A majority of Americans have never heard of the Common Core State Standards and dissatisfaction with standardized testing in schools is growing, according to a survey released Wednesday.
The Common Core, which was voluntarily adopted by all but a handful of states, consists of English and math standards establishing what children should learn each year from kindergarten through 12th grade. The standards were intended to ensure students graduate from high school prepared to enter college or begin careers, as well as to provide some uniformity in education among the states.
Among the findings of the survey by Phi Delta Kappa International and Gallup:
- 62 percent of those surveyed had never heard of the standards. Even among those with children in public schools, only 45 percent had heard of the Common Core.
- Only 22 percent said testing helped the performance of their local school, down from 28 percent in 2007. Another 36 percent went further, saying that testing was hurting school performance.
- Americans are also growing wary of using students' standardized tests to evaluate teachers. In just one year, the percentage of respondents who oppose using tests for teacher evaluations grew from 47 percent to 58 percent.
Even those who said they had heard of the Common Core had false impressions of the standards. Some agreed that the Common Core will create standards in all academic areas, is based on a blend of state standards or is a mandate of the federal government—all of which are false.
William J. Bushaw, executive director of PDK International, a professional association for educators based in Arlington, Va., said he was surprised how many Americans have not heard of the Common Core.
“State and local education leaders have been very focused on implementing the standards and working on the new assessments,” Bushaw said. “It really wasn't until less than a year ago that groups suddenly raised criticism against the standards. It's my opinion that the state and local leaders were caught off guard by that.”

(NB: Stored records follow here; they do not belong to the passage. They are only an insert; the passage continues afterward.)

(* ===== verification/PosixFs.v ===== *)
(** * A POSIX file system

    Directories, files and symbolic links, and how the kernel walks a path over
    them (path_resolution(7)): what [realpathSync], [readlinkSync] and an [open]
    that creates the file see.  The reference the checks of [PathPolicy] are
    compared with. *)

From S2P Require Import Prelude JsText Paths PathPolicy.

Inductive node := Dir | File | Link (target : string).

(** The nodes below the root. *)
Notation tree := (gmap (list string) node).

(** Walk the pieces [todo] from the directory [cur].  With [create] the last piece
    may be missing.  A link's target is walked in its place. *)
Fixpoint walk (fuel : nat) (create : bool) (t : tree) (cur todo : list string) : option (list string) :=
  match fuel with
  | O => None
  | S fuel =>
      match todo with
      | [] => Some cur
      | w :: todo =>
          if bool_decide (w = EmptyString) || bool_decide (w = "."%string) then walk fuel create t cur todo
          else if bool_decide (w = ".."%string) then walk fuel create t (removelast cur) todo
          else match t !! (cur ++ [w]) with
               | Some Dir => walk fuel create t (cur ++ [w]) todo
               | Some File => if bool_decide (todo = []) then Some (cur ++ [w]) else None
               | Some (Link target) =>
                   walk fuel create t (if isAbsolute target then [] else cur) (parts target ++ todo)
               | None => if create && bool_decide (todo = []) then Some (cur ++ [w]) else None
               end
      end
  end.

(** More steps than any path of the examples takes. *)
Definition limit : nat := 400.

Definition kernel_real (t : tree) (p : string) : option string := of_segs <$> walk limit false t [] (parts p).

(** The file that [open] with [O_CREAT] reaches. *)
Definition opened (t : tree) (p : string) : option string := of_segs <$> walk limit true t [] (parts p).

Definition kernel_readlink (t : tree) (p : string) : option string :=
  match walk limit false t [] (parts (dirname p)) with
  | Some d => match t !! (d ++ [basename p]) with Some (Link target) => Some target | _ => None end
  | None => None
  end.

Definition posix_fs (t : tree) : file_system :=
  {| realpathSync := kernel_real t; readlinkSync := kernel_readlink t |}.

(** ** Laws of the walk *)

Lemma removelast_cleans l : cleans l → cleans (removelast l).
Proof.
  intros Hl. destruct l as [|x l _] using rev_ind; [done|]. rw removelast_last. by apply Forall_app in Hl as [? _].
Qed.

Lemma walk_clean fuel create t cur todo r : cleans cur → Forall (λ w, has_char slash w = false) todo →
  walk fuel create t cur todo = Some r → cleans r.
Proof.
  revert cur todo. induction fuel as [|fuel IH]; intros cur todo Hc Ht; [done|]. simpl.
  destruct Ht as [|w todo Hw Ht]; [by intros [= <-]|].
  case_bool_decide as H1; [by apply IH|]. case_bool_decide as H2; [by apply IH|]. simpl.
  case_bool_decide as H3; [by apply IH; [apply removelast_cleans|]|].
  assert (cleans (cur ++ [w])) as Hcw.
  { apply Forall_app_2; [done|]. constructor; [|done]. by apply clean_spec. }
  destruct (t !! (cur ++ [w])) as [[| |target]|].
  - by apply IH.
  - case_bool_decide; [|done]. by intros [= <-].
  - apply IH; [by destruct (isAbsolute target)|]. apply Forall_app_2; [apply parts_are_plain|done].
  - destruct (create && _); [|done]. by intros [= <-].
Qed.

Lemma real_is_canonical fuel t p r : of_segs <$> walk fuel false t [] (parts p) = Some r → canonical r.
Proof.
  intros (l & Hl & ->)%fmap_Some. apply canonical_of_segs.
  eapply walk_clean; [by constructor|apply parts_are_plain|exact Hl].
Qed.

#[export] Instance posix_canonical t : CanonicalFs (posix_fs t).
Proof. exact (real_is_canonical limit t). Qed.

Lemma walk_more fuel fuel' create t cur todo r : (fuel ≤ fuel')%nat →
  walk fuel create t cur todo = Some r → walk fuel' create t cur todo = Some r.
Proof.
  revert fuel' cur todo. induction fuel as [|fuel IH]; intros fuel' cur todo Hle; [done|].
  destruct fuel' as [|fuel']; [lia|]. simpl.
  destruct todo as [|w todo]; [done|]. case_match; [apply IH; lia|]. case_match; [apply IH; lia|].
  destruct (t !! (cur ++ [w])) as [[| |target]|]; [apply IH; lia|done|apply IH; lia|done].
Qed.

(** The directory part of a path is walked first. *)
Lemma walk_app fuel create t cur l k r : k ≠ [] → walk fuel create t cur (l ++ k) = Some r →
  ∃ d fuel', (fuel' ≤ fuel)%nat ∧ walk fuel false t cur l = Some d ∧ walk fuel' create t d k = Some r.
Proof.
  intros Hk. revert cur l. induction fuel as [|fuel IH]; intros cur l; [done|].
  destruct l as [|w l].
  { intros Hw. by exists cur, (S fuel). }
  assert (∀ cur l, walk fuel create t cur (l ++ k) = Some r →
    ∃ d fuel', (fuel' ≤ S fuel)%nat ∧ walk fuel false t cur l = Some d ∧ walk fuel' create t d k = Some r) as IH'.
  { intros c j Hc. destruct (IH c j Hc) as (d & f & ? & ? & ?). exists d, f. split_and!; [lia|done..]. }
  simpl. case_match; [apply IH'|]. case_match; [apply IH'|].
  destruct (t !! (cur ++ [w])) as [[| |target]|]; [apply IH'| | |].
  - rw bool_decide_false; [done|]. by destruct l.
  - rw app_assoc. apply IH'.
  - rw (bool_decide_false (l ++ k = [])); [|by destruct l]. by rw andb_false_r.
Qed.

(** The last piece of a walk that opens a file. *)
Lemma walk_last fuel t d w r : clean w = true → walk fuel true t d [w] = Some r →
  (∀ target, t !! (d ++ [w]) ≠ Some (Link target)) →
  r = d ++ [w] ∧ match t !! (d ++ [w]) with
                 | Some _ => walk (S (S O)) false t d [w] = Some r
                 | None => walk (S (S O)) false t d [w] = None
                 end.
Proof.
  intros (H1 & H2 & H3 & _)%clean_spec Hw Hl. destruct fuel as [|fuel]; [done|]. revert Hw. simpl.
  rw (bool_decide_false _ H1) (bool_decide_false _ H2) (bool_decide_false _ H3). simpl.
  destruct (t !! (d ++ [w])) as [[| |target]|].
  - destruct fuel; [done|]. by intros [= <-].
  - by intros [= <-].
  - by destruct (Hl target).
  - by intros [= <-].
Qed.

(** Creating a file is the only thing [create] adds. *)
Lemma walk_create fuel t cur todo r : walk fuel true t cur todo = Some r →
  walk fuel false t cur todo = Some r ∨ walk fuel false t cur todo = None ∧ t !! r = None.
Proof.
  revert cur todo. induction fuel as [|fuel IH]; intros cur todo; [done|]. simpl.
  destruct todo as [|w todo]; [by left|]. case_match; [apply IH|]. case_match; [apply IH|].
  destruct (t !! (cur ++ [w])) as [[| |target]|] eqn:Ht; [apply IH|by left|apply IH|].
  simpl. destruct (bool_decide (todo = [])); [|done]. intros [= <-]. by right.
Qed.

(** The pieces of the directory of a path. *)
Lemma walk_parent fuel t p l w d : canonical p → segs p = l ++ [w] →
  walk (S (S (S fuel))) false t [] (EmptyString :: l) = Some d → walk (S (S (S fuel))) false t [] (parts (dirname p)) = Some d.
Proof.
  intros Hp Hs Hd. rw (dirname_snoc p l w) //. destruct (decide (l = [])) as [->|Hl].
  - by simpl in Hd; simplify_eq.
  - assert (cleans l) as Hc by (pose proof (segs_clean p) as H; rw Hs in H; by apply Forall_app in H as [? _]).
    rw parts_canonical; [|by apply canonical_of_segs|by apply of_segs_not_root]. by rw segs_of_segs.
Qed.

Lemma limit_steps : ∃ n, limit = S (S (S n)).
Proof. by exists 397%nat. Qed.
#[local] Opaque limit.

Section opening.
Context (cwd : string) (t : tree).

(** Where an [open] that may create leads, seen from the parts of the path. *)
Lemma opened_parts fuel p l w r : canonical p → segs p = l ++ [w] →
  walk (S (S (S fuel))) true t [] (parts p) = Some r →
  ∃ d fuel', walk (S (S (S fuel))) false t [] (parts (dirname p)) = Some d ∧ cleans d ∧
    walk fuel' true t d [w] = Some r.
Proof.
  intros Hp Hs. assert (p ≠ root) as Hr by (intros ->; by destruct l).
  rw parts_canonical // Hs. change (EmptyString :: l ++ [w]) with ((EmptyString :: l) ++ [w]).
  intros (d & f & _ & Hd & Hw)%walk_app; [|done].
  apply (walk_parent fuel t p l w d) in Hd; [|done..]. exists d, f. split_and!; [done| |done].
  eapply walk_clean; [by constructor|apply parts_are_plain|exact Hd].
Qed.

(** [resolveRealPath] sees what [open] reaches, when the last piece is no link. *)
Lemma resolveRealPath_opened p r : canonical p → kernel_readlink t p = None → opened t p = Some r →
  resolveRealPath cwd (posix_fs t) p = r.
Proof.
  intros Hp Hl (q & Hq & ->)%fmap_Some. unfold resolveRealPath.
  assert (resolveTrailingLinkTarget cwd (posix_fs t) p = p) as ->.
  { unfold resolveTrailingLinkTarget. cbn [follow_links]. change (readlinkSync (posix_fs t) p) with (kernel_readlink t p).
    by rw Hl. }
  destruct limit_steps as [n Hn]. destruct (decide (p = root)) as [->|Hr].
  { rw Hn in Hq. simpl in Hq. case_match; simplify_eq; by destruct n; simplify_eq/=. }
  destruct (segs_snoc_canonical p Hp Hr) as (l & w & Hs & Hcl & Hw).
  pose proof Hq as Hq'. rw Hn in Hq'. destruct (opened_parts n p l w q Hp Hs Hq') as (d & f & Hd & Hcd & Hlast).
  unfold kernel_readlink in Hl. rw Hn Hd (basename_snoc p l w) // in Hl.
  destruct (walk_last f t d w q Hw Hlast) as [-> _].
  { intros target Ht. by rw Ht in Hl. }
  assert (p ≠ dirname p) as Hpd by (by intros ?%dirname_fixed).
  cbn [real_walk]. rw (bool_decide_false _ Hpd).
  assert (∀ x r, walk limit false t [] (parts x) = r → realpathSync (posix_fs t) x = of_segs <$> r) as Hreal.
  { by intros x r <-. }
  destruct (walk_create _ _ _ _ _ Hq) as [He|[He _]]; rw (Hreal _ _ He).
  { by rw bool_decide_true. }
  cbn [fmap option_fmap option_map real_walk]. rw (basename_snoc p l w) //.
  rw -Hn in Hd. rw (Hreal _ _ Hd).
  case_bool_decide as Hdd.
  - apply dirname_fixed in Hdd; [|by apply dirname_canonical]. rw Hdd Hn in Hd. injection Hd as <-.
    rw (dirname_snoc p l w) // in Hdd. destruct (decide (l = [])) as [->|Hll].
    + simpl in Hs. simpl. rw -Hs. by symmetry.
    + by destruct (of_segs_not_root l).
  - cbn [fmap option_fmap option_map real_walk]. rw bool_decide_false; [|done]. rw join_clean; [|by apply canonical_of_segs|by repeat constructor].
    by rw segs_of_segs.
Qed.
End opening.

(** C23 — The checks see the file that is opened.  When the last name of the lexical
    target is no symbolic link and the boundary exists, the path a write is
    checked at is the one an [open] that creates the file reaches, links in the
    directories above it included; so a write the sandbox policy admits lands in
    the real boundary and in no protected directory. *)
Theorem checks_see_what_is_opened cwd t env raw b r :
  canonical b → Forall canonical (getProtectedServicePaths cwd env) →
  let target := resolveSandboxTarget cwd (posix_fs t) raw b false in
  kernel_readlink t (resolved target) = None →
  opened t (resolved target) = Some r →
  realResolved target = r ∧
  (sandboxPolicy cwd (posix_fs t) env raw b false = path_ok (resolved target) →
     within (realBoundary target) r ∧
     ∀ d, d ∈ getProtectedServicePaths cwd env → ¬ within (resolveRealPath cwd (posix_fs t) d) r).
Proof.
  intros Hb Hpaths target Hl Ho.
  destruct (target_canonical cwd (posix_fs t) raw b false Hb) as (Hc & Hcr & Hcb).
  assert (realResolved target = r) as Hr.
  { rw -(resolveRealPath_opened cwd t _ _ Hc Hl Ho). unfold target, resolveSandboxTarget. cbn [realResolved resolved].
    f_equal. unfold resolveTrailingLinkTarget. cbn [follow_links].
    change (readlinkSync (posix_fs t)) with (kernel_readlink t). by rw (Hl : kernel_readlink t (resolve _ _) = None). }
  split; [done|]. intros Hok. unfold sandboxPolicy, evaluateSandboxPolicy in Hok. fold target in Hok. simpl in Hok.
  destruct (isOutOfBounds cwd target) eqn:Hout; [done|].
  apply isOutOfBounds_spec in Hout as [Hin _]; [|done..]. rw -Hr. split; [done|].
  intros d Hd Hw. destruct (securityDirDenial cwd (posix_fs t) env target) as [f|] eqn:Hden.
  { revert Hden. unfold securityDirDenial. case_match; [|done]. intros [= <-]. done. }
  revert Hden. unfold securityDirDenial.
  enough (existsb (hits cwd (posix_fs t) target) (getProtectedServicePaths cwd env) = true) as -> by done.
  apply existsb_elem. exists d. split; [done|]. apply hits_spec; [apply _|exact Hc|exact Hcr| |].
  - by apply (proj1 (Forall_forall _ _) Hpaths).
  - exists (realResolved target). split; [by right|by right].
Qed.

(** ** A workspace with links *)

Notation at_ p n := (segs p%string, n).

(** [/w/out] leads to [/data/deep], where [l] leads to [../secret]. *)
Definition linked : tree := list_to_map [
  at_ "/w" Dir; at_ "/w/out" (Link "/data/deep"); at_ "/w/in" (Link "notes"); at_ "/w/notes" Dir;
  at_ "/w/secret" File; at_ "/data" Dir; at_ "/data/deep" Dir; at_ "/data/deep/l" (Link "../secret")].

Example walk_samples :
  (opened linked <$> ["/w/out/x"; "/w/in/a.md"; "/w/notes/../in/a.md"; "/w/missing/x"; "/w/secret/x"; "/"]
     = [Some "/data/deep/x"; Some "/w/notes/a.md"; Some "/w/notes/a.md"; None; None; Some "/"])%string ∧
  (resolveRealPath "/" (posix_fs linked) <$> ["/w/out/x"; "/w/in/a.md"; "/w/missing/x"; "/w/out"]
     = ["/data/deep/x"; "/w/notes/a.md"; "/w/missing/x"; "/data/deep"])%string.
Proof. by vm_compute. Qed.

Lemma checks_see_what_is_opened_witness :
  within "/w" "/w/notes/a.md" ∧
  sandboxPolicy "/" (posix_fs linked) (sample_env true) "in/a.md" "/w" false = path_ok "/w/in/a.md".
Proof.
  assert (sandboxPolicy "/" (posix_fs linked) (sample_env true) "in/a.md" "/w" false = path_ok "/w/in/a.md") as Hok
    by by vm_compute.
  split; [|exact Hok].
  refine (proj1 (proj2 (@checks_see_what_is_opened "/" linked (sample_env true) "in/a.md" "/w" "/w/notes/a.md"
    _ _ _ _) _)).
  - by vm_compute.
  - by apply (bool_decide_unpack _); vm_compute.
  - by vm_compute.
  - by vm_compute.
  - exact Hok.
Defined.

(** A relative link in a linked directory escapes the checks.  The target of
    a trailing link is resolved against the text of the path it stands at, not
    against the directory that text leads to: a write through a link that
    stands behind a directory link is admitted as one to [/w/secret], and
    reaches [/data/secret], outside of the boundary. *)
Theorem linked_parents_escape :
  sandboxPolicy "/" (posix_fs linked) (sample_env true) "out/l" "/w" false = path_ok "/w/out/l" ∧
  realResolved (resolveSandboxTarget "/" (posix_fs linked) "out/l" "/w" false) = "/w/secret"%string ∧
  opened linked "/w/out/l" = Some "/data/secret"%string ∧ ¬ within "/w" "/data/secret".
Proof.
  split_and!; [by vm_compute..|]. apply (bool_decide_unpack (¬ within "/w" "/data/secret")). by vm_compute.
Qed.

The Common Core has critics on both the left and right. Conservative critics say it is an intrusion from the federal government. (The standards were adopted by the states, but the Obama administration has strongly supported the effort.) Some critics on the left have expressed concerns about the testing associated with the standards, arguing that the tests are too difficult or that teachers should not be evaluated based on student testing.
Bushaw said he expects education leaders will devote more effort to informing the public about the Common Core so that they will be more supportive of it.
Sandra Boyd is chief operating officer and senior vice president of strategic initiatives for Achieve, a nonprofit education reform organization based in Washington, D.C. that helped to create the Common Core, along with the National Governors Association and Council of Chief State School Officers.
Boyd said that while some individual teachers, schools and districts have done a good job educating parents and the public about the Common Core and its implications, the survey indicates a need for more communication.
“The takeaway for everyone is that it's really important for parents and for the general public to understand what the expectations in schools are, what kids should be able to do at the end of every grade,” Boyd said. “It's incumbent upon everyone that that's the case.”
Other surveys have also found that the public is not very familiar with the Common Core.
A recent poll by the Associated Press and NORC at the University of Chicago found that 26 percent of parents think their children take too many tests. Fifty-two percent of parents surveyed said they have heard little or nothing about the Common Core.
Parents surveyed in the AP poll appeared to support standardized testing more strongly than those surveyed by PDK International, with 75 percent saying standardized tests are a good measure of children's abilities and 69 percent agreeing that such tests are a good measure of a school's quality.